Lisa Chow is the economics reporter at WNYC. She tries to explore in her stories surprising aspects of New York’s many economies—in plain view or hidden, in neighborhoods or sectors.
New York, NY –
The price of produce in New York varies widely from neighborhood to neighborhood. Prices in Chinatown are especially cheap. You can often buy produce for a small fraction of the price you’d pay in a bodega or supermarket less than a mile away. WNYC’s Lisa Chow finds out why.
REPORTER: So I'm here in Chinatown. I’m at an outdoor market on Forsyth Street. It’s squeezed between the Manhattan Bridge on one side and a line of buses on the other. There are a couple dozen vendors here and just to give you a sense of the prices, here at this one stand, you can get for a dollar, 2 pounds of red bell peppers. They're a little bit on the small side but they look pretty good. You can also get 4 pounds of these huge yams for a dollar, 2 pounds of green peppers for a dollar.
RUHALTER: Tomatoes. 3 pounds for a dollar. That street is amazing. And honestly I can’t explain what goes on there.
REPORTER: Jeffrey Ruhalter is a butcher seven blocks away at the Essex Street Market. He also runs a wholesale produce business.
RUHALTER: I’ve been paying almost 75 cents a pound when I buy it wholesale. And they have it 3 lbs for a dollar. Do I understand it? Not in your life. I want to figure out why they won’t really talk to me. They want my dollar, they want me to walk away. So I put my dollar down, I get some good bok choy, a couple of tomatoes. I know produce. I know it’s fresh.
REPORTER: It’s really tough getting the vendors to share their secret. But some are willing to open up. Helen Xu works at the Forsyth Street market.
XU: Helen Xu speaking in Mandarin
REPORTER: She says she can sell cheaply because as a street vendor, she doesn’t have to pay rent. And she’s squeezed on both sides by other vendors so she has to stay competitive. Ok, that’s part of the story but does it really explain four pounds of carrots for a dollar?
XU: Helen Xu speaking Mandarin (bring up Bronx)

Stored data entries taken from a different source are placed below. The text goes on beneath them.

(** * WhaleMind: the wallet behaviour classification engine

    A shallow embedding of [behavior.py] (conversion of wei amounts and the
    base aggregates) and of [intelligence.py] (metrics, weighted signals,
    verdict selection and confidence), followed by the properties of the
    engine.

    Python values are modelled as follows.
    - [int] is [Z].
    - [float] is a finite IEEE binary64 number, kept as the rational it
      denotes ([Qc], so that equal numbers are equal terms).  Every float
      operation is the exact operation followed by rounding to the nearest
      binary64 number, ties to even ([fl]).  Infinities, NaN and the sign of
      zero are not values here: where the code would go on with an
      infinity or a NaN, the embedding answers [Unsupported].
    - [str] is [string], read as ASCII text; the conversions of a string
      to a number answer [Unsupported] on a string with a character
      outside ASCII.  A dict of a fixed shape is a record; a missing key
      or [None] is [None].
    - a raised exception is the [Raise] branch of [result]. *)

From Stdlib Require Import ZArith QArith Qcanon Qround Qabs Qpower Lqa Lia.
From Stdlib Require Import Ascii.
From stdpp Require Import gmap strings list sorting.

Local Open Scope Z_scope.
Set Warnings "-clear-no-such-hyp".

(** ** Floats *)

Module PyFloat.

Definition float : Type := Qc.

(** Nearest integer, ties to the even one. *)
Definition rne (q : Q) : Z :=
  let f := Qfloor q in
  match (q - inject_Z f ?= 1 # 2)%Q with
  | Lt => f
  | Gt => f + 1
  | Eq => if Z.even f then f else f + 1
  end.

Definition pow2 (e : Z) : Q :=
  if 0 <=? e then inject_Z (2 ^ e) else (/ inject_Z (2 ^ (- e)))%Q.

Definition pow10 (e : Z) : Q :=
  if 0 <=? e then inject_Z (10 ^ e) else (/ inject_Z (10 ^ (- e)))%Q.

(** [floor (log2 |q|)] for [q <> 0]. *)
Definition ilog2 (q : Q) : Z :=
  let e := Z.log2 (Z.abs (Qnum q)) - Z.log2 (Zpos (Qden q)) in
  if Qle_bool (pow2 e) (Qabs q) then e else e - 1.

(** Rounding of a rational to binary64: 53 significant bits, smallest
    exponent -1074.  The exponent has no upper limit here: a result of
    magnitude 2^1024 or more stands for an overflow, see [finite]. *)
Definition fl (q : Q) : float :=
  if Qeq_bool q 0 then Q2Qc 0
  else
    let e := Z.max (ilog2 q - 52) (-1074) in
    Q2Qc (inject_Z (rne (q / pow2 e)) * pow2 e).

(** The float of a small int, such as the length of a list. *)
Definition of_int (n : Z) : float := fl (inject_Z n).

Definition fadd (x y : float) : float := fl (x + y).
Definition fsub (x y : float) : float := fl (x - y).
Definition fmul (x y : float) : float := fl (x * y).
Definition fdiv (x y : float) : float := fl (x / y).

(** The quotient of two ints, correctly rounded.  [a / b] is this number
    unless it is too large for a float, see [int_truediv]. *)
Definition int_quotient (a b : Z) : float := fl (inject_Z a / inject_Z b).

Definition fneg (x : float) : float := (- x)%Qc.

Definition fleb (x y : float) : bool := Qle_bool x y.
Definition fltb (x y : float) : bool := negb (Qle_bool y x).
Definition fnonzero (x : float) : bool := negb (Qeq_bool x 0).

Definition fmin (x y : float) : float := if fltb y x then y else x.
Definition fmax (x y : float) : float := if fltb x y then y else x.

(** [round(x, ndigits)]: the decimal with [ndigits] fractional digits
    nearest to the exact value of [x] (ties to even), converted back to a
    float. *)
Definition round (x : float) (ndigits : Z) : float :=
  fl (inject_Z (rne (x * pow10 ndigits)) / pow10 ndigits).

(** Whether a rounded result is beyond the largest binary64 number. *)
Definition overflows (x : float) : bool := Qle_bool (pow2 1024) (Qabs x).

End PyFloat.

Import PyFloat.
Arguments fl q%_Q.

(** ** Outcomes *)

Inductive exn : Set :=
| TypeError
| ValueError
| OverflowError
| AttributeError
| InvalidOperation
| Overflow.

(** The outcome of a call: a value, an exception, or [Unsupported] when
    the call leaves the fragment of Python that is modelled (a float that
    is an infinity or a NaN, a number spelled with characters outside
    ASCII).  Nothing is stated about the code in the last case. *)
Inductive result (A : Type) : Type :=
| Ok (a : A)
| Raise (e : exn)
| Unsupported.
Arguments Ok {A} a.
Arguments Raise {A} e.
Arguments Unsupported {A}.

#[global] Instance exn_eq_dec : EqDecision exn.
Proof. solve_decision. Defined.

#[global] Instance result_ret : MRet result := @Ok.

#[global] Instance result_bind : MBind result := fun A B k r =>
  match r with
  | Ok a => k a
  | Raise e => Raise e
  | Unsupported => Unsupported
  end.

(** A [for] loop whose body may raise: the first exception ends the loop. *)
Fixpoint for_each {A S} (body : S -> A -> result S) (l : list A) (s : S)
  : result S :=
  match l with
  | [] => Ok s
  | a :: l' => s' ← body s a; for_each body l' s'
  end.

(** [try: body  except classes: handler], where [classes] is the tuple
    expression of the [except] clause: it is evaluated when [body] has
    raised, and an exception raised by that evaluation replaces the one
    being handled. *)
Definition try_except {A} (body : result A) (classes : result (list exn))
    (handler : result A) : result A :=
  match body with
  | Ok a => Ok a
  | Raise e =>
      cs ← classes;
      if bool_decide (e ∈ cs) then handler else Raise e
  | Unsupported => Unsupported
  end.

(** The result of a float operation on finite floats: an overflow gives
    an infinity, which is not followed. *)
Definition finite (x : float) : result float :=
  if overflows x then Unsupported else Ok x.

(** [a / b] on two ints, [b] nonzero: the quotient correctly rounded, or
    [OverflowError] when it is too large for a float. *)
Definition int_truediv (a b : Z) : result float :=
  if overflows (int_quotient a b) then Raise OverflowError
  else Ok (int_quotient a b).

(** ** Strings *)

Definition is_upper (c : ascii) : bool :=
  let n := N_of_ascii c in (65 <=? n)%N && (n <=? 90)%N.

REPORTER: She says she gets her produce in the Bronx at the Hunts Point Terminal Market, which is where all neighborhood stores get their food. Maybe the wholesale distributors up there have some idea why prices are so cheap down here. Stephen Katzman is president of S. Katzman Produce.
KATZMAN: Chinatown buyers as a group have been some of the toughest buyers we’ve ever had down here. What they do do is that a good part of them will pay in cash.
REPORTER: Shoppers pay their vendors in cash. Vendors pay their distributors in cash. And there’s a lot of it changing hands, making it harder to track and harder to tax.
NAPOLITANO: They’re moving something. They’re moving volume.
REPORTER: Peter Napolitano is a produce expert at S. Katzman. He says Chinatown vendors can sell cheaply precisely because they sell A LOT.
NAPOLITANO: I live in Edgewater. We have a Pathmark down there that does tremendous but we have 30,000 people a day walking in and buying one pepper. Right? You have a Chinese fruit store right up the block from me that you have families walking in, they’re buying bags of stuff.
REPORTER: Down among boxes of tomatoes and avocados, salesman Harvey Garrowitz says shopping habits in Chinatown play a major role.
GARROWITZ: They go out every day like in Europe. They still go out with a shopping bag and buy fresh.
REPORTER: Salesman Frank Shambry says THAT affects prices.
SHAMBRY: A riper product is definitely worth less money and people that buy today to eat today can buy a riper product where people that shop once a week, they want to make sure the commodities they bring home are going last that entire week, so you’ll end up paying a little bit more for product that’s greener or harder.
REPORTER: Back in Chinatown, Waichuen Lam Ip is eyeing the fruit at a store on Mott Street.
Ip speaking in Cantonese (fade under)
REPORTER: Ip’s friend and colleague Lana Cheung translates.
CHEUNG: I buy my fruit every day because it’s much fresh
REPORTER: For 6 dollars and 50 cents, Ip gets 3 pounds of bananas, 8 oranges, a bunch of celery, and 2 papayas.
CHEUNG: Because Chinese people, they always believe that if a fresh vegetable and fruit, if it hasn’t been put into the refrigerator it will taste much much better and sweet. They don’t want to store it for 2 or 3 days. That’s why they go to shop and buy every day.
REPORTER: So shoppers’ buying a lot allows vendors to accept a smaller profit margin on each item. And since the shoppers are buying every day vendors can sell stuff that could go bad tomorrow, stuff that distributors want to get rid of, stuff that’s cheap.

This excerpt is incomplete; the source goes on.